The importance of water

When my parents moved into their rural idyll in Lincolnshire one of the first things they decided to do, before they even knew if the house was going to remain standing, was dig an enormous pond. Well, I say they dug it but in reality we went up there to dig it while they looked after my daughter! They were determined to have running water around the garden and the pond was to be the beginning and the end of a stream that linked all the different areas of the garden. Eventually it became apparent that on their Lincolnshire clay it would take more than spades to dig this pond, and mechanised equipment was hired to finish the job, and almost as soon as the liner was in and the pond was filled the change in the gardens biodiversity was there to be seen. Whereas there was always plenty of birdsong, suddenly there were pond skaters, water boatmen and dragonflies, frogs and toads and it felt like the garden was buzzing and tweeting and properly alive. At one point that summer we sat on the patio watching hundreds of baby toads crossing the garden, like an amphibious swarm, heading to who knows where to do who knows what. It was an extraordinary sight.
 
But that pond taught me a vital lesson and that is that water in a garden is important for far more than looks alone. Whilst water is beautiful, and adds another dimension to any design, it's real power is that it brings in nature. 
Now we all know gardening is about controlling and manipulating nature but I've been thinking about this pond a lot recently, and here's why; it turned a garden, a manipulated and designed space, back to a far more natural place. It gave the herbaceous borders and rose garden a feeling of being part of something outside of the space and linked it with the landscape. It softened formal edges and the hard landscaping of seating areas and pergolas. It gave sound to the space, with the trickling of water as it moved around the garden. It felt like a door had opened and let nature back in.

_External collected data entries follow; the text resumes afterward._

Lemma run64_fuel_mono fuel fuel' tr m r :
  run fuel tr m = Some r -> (fuel <= fuel')%nat ->
  run fuel' tr m = Some r.
Proof.
  revert m r. induction tr as [|ev tr IH]; intros m r H Hle; [exact H|].
  cbn [run] in *.
  destruct (exec fuel ev m) as [[m1 evs1]|] eqn:He; [|discriminate].
  rewrite (exec64_fuel_mono _ _ _ _ _ He Hle).
  destruct (run fuel tr m1) as [[m2 evs2]|] eqn:Hr; [|discriminate].
  rewrite (IH _ _ Hr Hle). exact H.
Qed.

Lemma scheduler64_ends now m :
  steady m -> clock_reading now = true ->
  exists fuel m' evs, scheduler fuel now m = Some (m', evs) /\ steady m'.
Proof.
  intros (Hs & Hw & Ht) Hn.
  destruct (pass64_ends now m Hs Hw Hn Ht) as (fuel & m1 & evs & HL & Ht1).
  exists fuel, (set_timerID (Some (lookahead m1)) m1), evs.
  unfold scheduler. rewrite HL. split; [reflexivity|].
  apply loop64_spec in HL as (-> & _).
  split; [exact Hs|]. split; [exact Hw|exact Ht1].
Qed.

Lemma exec64_ends ev m :
  steady m -> clock_reading (reading ev) = true ->
  exists fuel m' evs, exec fuel ev m = Some (m', evs) /\ steady m'.
Proof.
  intros Hst Hn. destruct ev as [now|now]; cbn [exec reading] in *.
  - unfold toggle. destruct (isPlaying m) eqn:Hp;
      cbn [negb isPlaying set_isPlaying].
    + exists O. eexists _, _. split; [reflexivity|]. exact Hst.
    + apply scheduler64_ends; [|exact Hn].
      destruct Hst as (Hs & Hw & _). split; [exact Hs|]. split; [exact Hw|].
      apply clock_reading_time_ok. exact Hn.
  - destruct (timerID m).
    + apply scheduler64_ends; assumption.
    + exists O, m, []. split; [reflexivity|exact Hst].
Qed.

Lemma run64_ends tr m :
  steady m -> Forall (fun ev => clock_reading (reading ev) = true) tr ->
  exists fuel m' evs, run fuel tr m = Some (m', evs).
Proof.
  intros Hst Hall. revert m Hst.
  induction Hall as [|ev tr Hev _ IH]; intros m Hst.
  - exists O, m, []. reflexivity.
  - destruct (exec64_ends ev m Hst Hev) as (f1 & m1 & evs1 & He & Hst1).
    destruct (IH m1 Hst1) as (f2 & m2 & evs2 & Hr).
    exists (Nat.max f1 f2), m2, (evs1 ++ evs2)%list. cbn [run].
    rewrite (exec64_fuel_mono _ _ _ _ _ He (Nat.le_max_l f1 f2)).
    rewrite (run64_fuel_mono _ _ _ _ _ Hr (Nat.le_max_r f1 f2)).
    reflexivity.
Qed.

(** A slow metronome never hangs.  When the beat is half a second at
    least (120 [bpm] or slower), as for the metronome of the application,
    and the window, [nextNoteTime] at the start and every reading of the
    audio clock are numbers in canonical form, zero or positive, below
    [2^49] seconds, then every run of clicks and timeouts goes through:
    each scheduling pass ends. *)
Theorem slow_metronome_never_hangs m0 tr :
  slow_beat (secondsPerBeat m0) = true ->
  clock_reading (scheduleAheadTime m0) = true ->
  clock_reading (nextNoteTime m0) = true ->
  Forall (fun ev => clock_reading (reading ev) = true) tr ->
  exists fuel m evs, run fuel tr m0 = Some (m, evs).
Proof.
  intros Hs Hw Ht Hall. apply run64_ends; [|exact Hall].
  split; [exact Hs|]. split; [exact Hw|].
  apply clock_reading_time_ok. exact Ht.
Qed.

Lemma slow_metronome_never_hangs_witness :
  exists fuel m evs,
    run fuel [Click (decimal 904 3); Timeout (decimal 14 1);
              Timeout (of_Z 1000000); Click (of_Z 1000001)]
      new_Metronome = Some (m, evs).
Proof.
  apply slow_metronome_never_hangs;
    [vm_compute; reflexivity | vm_compute; reflexivity
    | vm_compute; reflexivity |].
  repeat constructor.
Defined.

End Metronome64Ends.

(** ** More on the scheduler *)

Section MetronomeMore.
Import Metronome.
Local Open Scope Q_scope.

(** Stopping a playing metronome clears the armed timeout: whatever
    timeouts are tried afterwards, no trigger time is emitted and the
    metronome stays as the stop left it. *)
Theorem stop_silences m t fires :
  isPlaying m = true ->
  run (Click t :: map Timeout fires) m
  = Some (set_timerID None (set_isPlaying false m), []).
Proof.
  intros Hp. cbn [run exec]. unfold toggle. rewrite Hp. cbn [negb].
  cbn [isPlaying set_isPlaying].
  assert (H : forall m0, timerID m0 = None ->
                run (map Timeout fires) m0 = Some (m0, [])).
  { intros m0 H0. induction fires as [|f fires IH]; [reflexivity|].
    cbn [map run exec]. rewrite H0, IH. reflexivity. }
  rewrite H by reflexivity. reflexivity.
Qed.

Next year it will be 15 years since we dug that pond and that garden is gone to me, handed on to others. But I want to do the same both in my garden and in my allotment. Increasing biodiversity in that garden made mum a great gardener because she allowed nature in to fight the pests and diseases for her. Along with making compost and adding muck, which funnily was often down to me to barrow about as grandparent duties called, as soon as there was an issue, nature solved it. The house was always full of ladybirds in the winter, hiding in nooks and crannies and ready to rush outside as soon as the blackfly appeared on the roses, and those toads swallowed any slugs before they had a chance of getting to the prize winning delphiniums! And there were hedgehogs that snuffled about in the dusk, eating slugs as they went and leaving the snails for the thrushes to eat for breakfast.
And so my plan is for the tiny pond on my allotment, at the moment choked with duckweed, to be the centre of my allotment flower garden next year. I hope if I clear it out and plant some aquatics in it, that it will bring in the magic that I remember and go some way to reliving the magic of that garden in Lincolnshire.